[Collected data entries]
/---
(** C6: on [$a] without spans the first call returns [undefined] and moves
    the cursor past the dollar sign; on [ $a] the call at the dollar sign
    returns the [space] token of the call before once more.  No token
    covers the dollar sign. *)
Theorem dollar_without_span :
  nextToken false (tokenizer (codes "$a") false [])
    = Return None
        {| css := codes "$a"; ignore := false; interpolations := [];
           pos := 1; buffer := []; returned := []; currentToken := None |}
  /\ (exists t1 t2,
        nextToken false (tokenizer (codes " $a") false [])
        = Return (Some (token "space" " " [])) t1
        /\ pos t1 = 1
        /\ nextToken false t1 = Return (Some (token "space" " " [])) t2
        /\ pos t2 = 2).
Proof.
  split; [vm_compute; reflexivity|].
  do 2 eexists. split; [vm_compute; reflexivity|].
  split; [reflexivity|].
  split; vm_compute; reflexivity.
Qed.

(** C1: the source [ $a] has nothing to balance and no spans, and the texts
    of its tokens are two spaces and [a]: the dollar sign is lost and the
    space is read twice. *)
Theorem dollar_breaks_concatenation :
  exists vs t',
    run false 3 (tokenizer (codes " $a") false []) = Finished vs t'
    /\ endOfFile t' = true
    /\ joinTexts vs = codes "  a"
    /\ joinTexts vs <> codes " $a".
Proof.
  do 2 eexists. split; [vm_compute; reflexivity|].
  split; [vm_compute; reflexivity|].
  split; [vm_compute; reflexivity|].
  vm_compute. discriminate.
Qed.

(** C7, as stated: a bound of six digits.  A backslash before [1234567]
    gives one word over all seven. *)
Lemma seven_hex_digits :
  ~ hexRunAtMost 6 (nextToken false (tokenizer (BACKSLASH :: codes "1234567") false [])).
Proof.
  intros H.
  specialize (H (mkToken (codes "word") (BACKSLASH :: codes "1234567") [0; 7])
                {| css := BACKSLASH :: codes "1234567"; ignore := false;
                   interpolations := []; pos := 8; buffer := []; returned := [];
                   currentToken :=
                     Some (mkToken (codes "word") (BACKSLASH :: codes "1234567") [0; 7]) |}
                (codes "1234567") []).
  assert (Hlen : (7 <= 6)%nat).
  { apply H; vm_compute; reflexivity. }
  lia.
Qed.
\---
*Task objective*:
Copy out each record exactly as given, omitting none.

*Result of the exercise*:
(** C6: on [$a] without spans the first call returns [undefined] and moves
    the cursor past the dollar sign; on [ $a] the call at the dollar sign
    returns the [space] token of the call before once more.  No token
    covers the dollar sign. *)
Theorem dollar_without_span :
  nextToken false (tokenizer (codes "$a") false [])
    = Return None
        {| css := codes "$a"; ignore := false; interpolations := [];
           pos := 1; buffer := []; returned := []; currentToken := None |}
  /\ (exists t1 t2,
        nextToken false (tokenizer (codes " $a") false [])
        = Return (Some (token "space" " " [])) t1
        /\ pos t1 = 1
        /\ nextToken false t1 = Return (Some (token "space" " " [])) t2
        /\ pos t2 = 2).
Proof.
  split; [vm_compute; reflexivity|].
  do 2 eexists. split; [vm_compute; reflexivity|].
  split; [reflexivity|].
  split; vm_compute; reflexivity.
Qed.

(** C1: the source [ $a] has nothing to balance and no spans, and the texts
    of its tokens are two spaces and [a]: the dollar sign is lost and the
    space is read twice. *)
Theorem dollar_breaks_concatenation :
  exists vs t',
    run false 3 (tokenizer (codes " $a") false []) = Finished vs t'
    /\ endOfFile t' = true
    /\ joinTexts vs = codes "  a"
    /\ joinTexts vs <> codes " $a".
Proof.
  do 2 eexists. split; [vm_compute; reflexivity|].
  split; [vm_compute; reflexivity|].
  split; [vm_compute; reflexivity|].
  vm_compute. discriminate.
Qed.

(** C7, as stated: a bound of six digits.  A backslash before [1234567]
    gives one word over all seven. *)
Lemma seven_hex_digits :
  ~ hexRunAtMost 6 (nextToken false (tokenizer (BACKSLASH :: codes "1234567") false [])).
Proof.
  intros H.
  specialize (H (mkToken (codes "word") (BACKSLASH :: codes "1234567") [0; 7])
                {| css := BACKSLASH :: codes "1234567"; ignore := false;
                   interpolations := []; pos := 8; buffer := []; returned := [];
                   currentToken :=
                     Some (mkToken (codes "word") (BACKSLASH :: codes "1234567") [0; 7]) |}
                (codes "1234567") []).
  assert (Hlen : (7 <= 6)%nat).
  { apply H; vm_compute; reflexivity. }
  lia.
Qed.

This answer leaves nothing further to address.